* **Task prompt**: Please output, without any change, the lines of the material below from the very first through the one with "- [internal/session]: the session names;".

* **Dataset**:
BEGIN
(** * Gas Town: worker-lifecycle and data-plane control layer

    A shallow embedding of the parts of the Go sources that the
    specification's testable properties speak about, followed by the
    theorems that settle them:

    - [internal/doltserver/doltserver.go]: branch-name validation and the
      per-polecat branch creation, merge and deletion, the metadata
      reconciler and its sweep over all databases, the listing, creation,
      discovery and migration of rig databases, the detection of the running
      server, the stale-lock cleanup and the connection-capacity check;
    - [internal/doctor/migration_check.go]: the tool-version gate;
    - [internal/cmd/patrol_step_drift.go]: the step-drift detector and the
      nudging of drifting polecats;
    - [internal/cmd/crew.go]: the rig of the working directory;
    - [internal/config/cost_tier.go]: the role-cost tier policy;
    - [internal/session]: the session names;
    - the polecat health supervisor, whose implementation is not part of the
      sources at hand (only its tests are) and is modelled from the
      specification.

    Part II settles the testable properties of the specification; Part III
    proves further properties read off the code.

    Go values are modelled as follows.  A Go [string] is a sequence of bytes:
    [string] (a list of [ascii], one per byte).  A Go [int] is a 64-bit
    integer: [Z] with the wrap-around written out where arithmetic can
    overflow.  A Go [float64] is an IEEE-754 binary64: Rocq's primitive
    [float].  A Go [map] is a [gmap], wrapped in [option] where the code
    distinguishes the nil map.  Sub-processes, the file system and the
    [encoding/json] codec are the environment: they appear as explicit
    state or as parameters of a [Section]. *)

From Stdlib Require Import ZArith QArith Qround String Ascii List Bool Lia Floats.
From Stdlib Require Import DecimalString.
From stdpp Require Import gmap strings list sorting.

Import ListNotations.
Local Open Scope string_scope.
Local Open Scope Z_scope.

(** ** Part I: the embedding *)

(** *** Go's [strings], [strconv] and [fmt] helpers used by the sources *)

Module GoStrings.

Definition byte_of (c : ascii) : Z := Z.of_N (N_of_ascii c).

Definition bytes (l : list Z) : string :=
  string_of_list_ascii (map (fun z => ascii_of_N (Z.to_N z)) l).

(** The UTF-8 encodings of the runes for which [unicode.IsSpace] holds
    (the White_Space property): U+0009..U+000D, U+0020, U+0085, U+00A0,
    U+1680, U+2000..U+200A, U+2028, U+2029, U+202F, U+205F, U+3000.  A
    lead byte of UTF-8 is never a continuation byte, so one of these byte
    sequences occurring anywhere in a string is decoded as that rune. *)
Definition space_encodings : list (list Z) :=
  [ [9]; [10]; [11]; [12]; [13]; [32];
    [194; 133]; [194; 160];
    [225; 154; 128];
    [226; 128; 128]; [226; 128; 129]; [226; 128; 130]; [226; 128; 131];
    [226; 128; 132]; [226; 128; 133]; [226; 128; 134]; [226; 128; 135];
    [226; 128; 136]; [226; 128; 137]; [226; 128; 138];
    [226; 128; 168]; [226; 128; 169]; [226; 128; 175];
    [226; 129; 159];
    [227; 128; 128] ].

Fixpoint has_prefix (p : list Z) (s : string) : bool :=
  match p, s with
  | [], _ => true
  | b :: p', String c s' => (byte_of c =? b) && has_prefix p' s'
  | _ :: _, EmptyString => false
  end.

(** Width in bytes of the white-space rune [s] starts with; 0 if none. *)
Definition space_width_in (encs : list (list Z)) (s : string) : nat :=
  match find (fun p => has_prefix p s) encs with
  | Some p => length p
  | None => 0%nat
  end.

Definition space_width : string -> nat := space_width_in space_encodings.

Definition flush (cur : string) : list string :=
  match cur with
  | EmptyString => []
  | _ => [String.rev cur]
  end.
END
* **Answer box**:
(** * Gas Town: worker-lifecycle and data-plane control layer

    A shallow embedding of the parts of the Go sources that the
    specification's testable properties speak about, followed by the
    theorems that settle them:

    - [internal/doltserver/doltserver.go]: branch-name validation and the
      per-polecat branch creation, merge and deletion, the metadata
      reconciler and its sweep over all databases, the listing, creation,
      discovery and migration of rig databases, the detection of the running
      server, the stale-lock cleanup and the connection-capacity check;
    - [internal/doctor/migration_check.go]: the tool-version gate;
    - [internal/cmd/patrol_step_drift.go]: the step-drift detector and the
      nudging of drifting polecats;
    - [internal/cmd/crew.go]: the rig of the working directory;
    - [internal/config/cost_tier.go]: the role-cost tier policy;
    - [internal/session]: the session names;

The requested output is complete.